In the days of its greatness Brownville was great individually as well as collectively. No town in the state ever had so many brilliant and cultured men in proportion to its population. The men who left Brownville when the crash came now form the backbone of the largest city in the state. All the old ruins about the town suggest that it once reached a high state of civilization. The big houses on the hills with the ruined lawns and terraces were once the seats of balls and receptions, and the little opera house with the mouldy walls and tattered curtain knew, in its flares of lights and color, the throb of music. All the grand balls were held there and the great New Year’s masquerades. There the silver cornet band that was the finest in the state gave its concerts, and the musicians of Brownville, many of whom have since become famous, gave their select recitals. Amateur theatricals were encouraged as they always are in small towns. The drama has become so much a part of modern civilization that if people are where they cannot see acting they turn actors themselves. Play after play was given in the little hall by the Brownville Dramatic Company, and the names of many of the actors may still be seen on the dirty, dusty windows of the dressing rooms, where they were scratched by sportive diamond rings years ago. There was high life there then, and many handsome and stately women have swept in their evening dresses through that dark, dirty hallway that leads from the hotel to the opera house, and many of the romances begun there have not ended yet, though the chandeliers are broken and the music is dead and many of the dancers have grown gray and dance no more.

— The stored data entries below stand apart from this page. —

(** C25: the configuration of a VM fits together.  With at most 90 data disks and 101 NICs
    all devices have different keys; no two drives share a controller and a unit, units
    are not negative and none is the one the SCSI controller has itself; every drive is on
    a controller that the host creates or that the configuration adds, once, in front of
    it; the disks are the OS disk and the data disks in their order, and the boot order
    begins with the OS disk. *)
Theorem esxi_devices_fit ds q front cfg :
  front_devices q = Ok front → vm_config ds q front = Ok cfg →
  length (er_data q) ≤ 90 → nic_count q ≤ 101 →
  NoDup (device_key <$> cf_devices cfg) ∧ NoDup (omap slot (cf_devices cfg)) ∧
  (∀ c u, (c, u) ∈ omap slot (cf_devices cfg) → (0 ≤ u)%Z ∧ (c, u) ≠ (SCSI_KEY, SCSI_RESERVED_UNIT)) ∧
  carried [IDE0_KEY; IDE1_KEY] (cf_devices cfg) ∧
  omap disk_ref (cf_devices cfg) = er_os_disk q :: er_data q ∧
  length (omap nic_of (cf_devices cfg)) = nic_count q ∧
  (∃ boot, cf_boot cfg = BootDisk OS_KEY :: boot) ∧ VDisk OS_KEY SCSI_KEY (er_os_disk q) 0 ∈ cf_devices cfg.
Proof.
  intros (data & Hdata & (ns & Hns & [= <-])%bind_Ok)%bind_Ok (mem & _ & (cpus & _ & [= <-])%bind_Ok)%bind_Ok Hlen Hnic.
  apply data_devices_fit in Hdata as [Hslot Hslots Hkey Hkeys Hrefs Hnics Hcar].
  apply nic_devices_keys in Hns as (Nk & Ns & Nr & Nc & Nn).
  pose proof (cdroms_fit (er_boot_media q) (er_seed q)) as (Ck & Ckeys & Cs & Cslots & Cr & Cn & Cc).
  set (cd := cdrom_devices (er_boot_media q) (er_seed q)) in *. cbn [cf_devices cf_boot].
  assert (∀ k, k ∈ device_key <$> data → (-200 < k ≤ -110)%Z ∨ (k = SATA_KEY ∨ k = NVME_KEY)) as Dk.
  { intros k Hk. apply Hkey in Hk as [(j & Hj & ->)|(bus & Hb & _ & Hk)]; [lia|]. right. apply sata_nvme_key in Hk. apply Hk in Hb. set_solver. }
  assert (∀ k, k ∈ device_key <$> ns → (-301 < k ≤ -200)%Z) as NK.
  { rewrite Nk. unfold nic_keys. intros k (i & -> & Hi%elem_of_seq)%list_elem_of_fmap. lia. }
  unfold SATA_KEY, NVME_KEY in Dk. split_and!.
  - cbn [fmap list_fmap device_key]. rewrite !fmap_app. cbn [fmap list_fmap device_key]. unfold SCSI_KEY, OS_KEY.
    assert (∀ k, k ∈ ((device_key <$> data) ++ (device_key <$> cd) ++ (device_key <$> ns)) ++ [(-400)%Z] → k ≠ 1000%Z ∧ k ≠ (-101)%Z) as Hall.
    { intros k. rewrite !elem_of_app, list_elem_of_singleton. intros [[Hk|[Hk|Hk]]| ->]; [apply Dk in Hk; lia|apply Ckeys in Hk; lia|apply NK in Hk; lia|lia]. }
    constructor; [|constructor; [|]].
    + rewrite elem_of_cons. intros [Hk|Hk]; [lia|apply Hall in Hk; lia].
    + intros Hk. apply Hall in Hk. lia.
    + rewrite !NoDup_app. split_and!; [done| |done| | | |apply NoDup_singleton].
      * intros k Hd. rewrite elem_of_app. intros [Hk|Hk]; [apply Dk in Hd; apply Ckeys in Hk; lia|apply Dk in Hd; apply NK in Hk; lia].
      * intros k Hd Hk. apply Ckeys in Hd. apply NK in Hk. lia.
      * rewrite Nk. unfold nic_keys. apply (NoDup_fmap_2_strong _); [intros i j _ _ Hij; lia|apply NoDup_seq].
      * intros k. rewrite !elem_of_app, list_elem_of_singleton. intros [Hk|[Hk|Hk]] ->; [apply Dk in Hk; lia|apply Ckeys in Hk; lia|apply NK in Hk; lia].
  - cbn. rewrite !omap_app, Ns. cbn. rewrite !app_nil_r. constructor.
    + rewrite elem_of_app. intros [Hin|Hin]; [|apply Cslots in Hin as [Hx _]; done]. apply Hslot in Hin as (bus & n & Hb & Hf & Hle & _). apply scsi_key in Hb as ->.
      vm_compute in Hf. injection Hf as <-. lia.
    + apply NoDup_app. split_and!; [done| |done]. intros [c u] Hd Hin. apply Cslots in Hin as [-> _]. apply Hslot in Hd as (bus & n & Hb & _). apply key_positive in Hb. unfold IDE0_KEY in Hb. lia.
  - cbn. rewrite !omap_app, Ns. cbn. rewrite !app_nil_r. intros c u. rewrite elem_of_cons, elem_of_app. unfold SCSI_KEY, SCSI_RESERVED_UNIT.
    intros [[= -> ->]|[Hin|Hin]]; [done| |apply Cslots in Hin as [-> Hu]; split; [done|by intros [=]]].
    apply Hslot in Hin as (bus & n & _ & Hf & Hle & Hx). split; [|by intros [= -> ->]; apply Hx].
    apply elem_of_list_to_map_2 in Hf. rewrite !elem_of_cons, elem_of_nil in Hf. naive_solver lia.
  - cbn. split; [by left|]. rewrite <-!app_assoc. apply carried_app; [|intros have Hi|by right; left].
    { apply Hcar; [by left|by right; right; left|]. intros bus c Hb. set_solver. }
    apply carried_app; [by apply Cc| |done]. intros have' Hi'. apply carried_app; [apply Nc| |done]. done.
  - cbn. rewrite !omap_app, Hrefs, Cr, Nr. cbn. by rewrite !app_nil_r.
  - cbn. rewrite !omap_app, Hnics, Cn. cbn. by rewrite app_nil_r.
  - by eexists.
  - right. by left.
Qed.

Here and there between the old buildings are vacant lots where the ruins have been torn down altogether because of the danger to passers by. Lots that fifteen or twenty years ago sold for six thousand dollars would not bring six today. Lots are never sold in Brownville nowadays except cemetery lots.

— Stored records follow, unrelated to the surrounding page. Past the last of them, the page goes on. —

(* ===== verification/EsxiNet.v ===== *)
(** * The network fabric of an ESXi host

    [Fabric] is what the host has: standard vSwitches, portgroups on them, VMkernel NICs on
    portgroups.  [FabricLaws] states what vSphere documents of the calls the driver makes.
    The switches of a run that are up are a list ([live]); every operation of [_net.py]
    changes the fabric as it changes that list ([fabric_step]), so that a run whose
    switches are gone leaves the fabric as it was. *)

From S2P Require Import Prelude Exceptions Eff PyBytes Url Conn Sha256 Naming Ipv4 Devices Remote HostTools EsxiDriver EsxiSpec.
From stdpp Require Import infinite options.

Record Fabric : Type := MkFabric {
  vswitches : gset string;
  groups : gmap string string;
  vmks : gmap string string;
}.

Definition fab_switches (x : gset string) (f : Fabric) : Fabric := MkFabric x (groups f) (vmks f).
Definition fab_groups (x : gmap string string) (f : Fabric) : Fabric := MkFabric (vswitches f) x (vmks f).
Definition fab_vmks (x : gmap string string) (f : Fabric) : Fabric := MkFabric (vswitches f) (groups f) x.

(** The effect of a change of the network system that succeeded. *)
Definition effect (q : es_request) (f f' : Fabric) : Prop :=
  match q with
  | AddSwitch n _ => f' = fab_switches ({[n]} ∪ vswitches f) f
  | RemoveSwitch n => f' = fab_switches (vswitches f ∖ {[n]}) f
  | AddGroup n v => f' = fab_groups (<[n := v]> (groups f)) f
  | RemoveGroup n => f' = fab_groups (delete n (groups f)) f
  | AddVnic pg _ _ => ∃ d, vmks f !! d = None ∧ f' = fab_vmks (<[d := pg]> (vmks f)) f
  | RemoveVnic d => f' = fab_vmks (delete d (vmks f)) f
  | _ => True
  end.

On the little hill to the east stands the Episcopal church where the elite of ancient Brownville met to worship. The ruin and neglect of the place is pitiful. The stained glass windows are broken in, the walls black with the litter of mould, the carpet white with plaster fallen from the ceiling, the prayer benches broken and the curious [curtains?] torn, the bishop’s chair warped and split, the altar cloth so motheaten that it scarcely holds together, the Bible swollen and blistered by rain, and even the white marble cross shattered before the altar. Over the door is painted in gold, “Peace Be Within Thy Walls.” Well, there is peace enough and there is likely to be as long as the walls hold together. The ruins of any church are pitiful enough, but this little church savors so strongly of cassocks and gowns and “world without an end, amen” and general eliteness, that the ruin and shabbiness is almost grotesque. It has been more marred than the other churches in the town because it possessed beauty, originally, and had something to lose.
Across the street stood the white frame church, the first ever built in Brownville. Many old Brownville people will remember it by the sweet and silvery tone of its little bell. All church people of all denominations worshipped there in unison, and Senator Tipton was the first pastor. Now the church is held by the Adventists who do not seem to mind the general decay. Among other misfortunes which have happened to the old church, a colony of mice have taken up their abode in the organ. As they have made nests in all the pipes, one would think that as a musical instrument it was well-nigh useless, but every Saturday morning with a faith in the miraculous which becomes his profession of faith the Adventist organist sits down and by great exertion finds a few keys which somehow still manage to produce tones, though usually his ardent efforts are answered only by the indignant squeaking of the baby mice, who object to the draught.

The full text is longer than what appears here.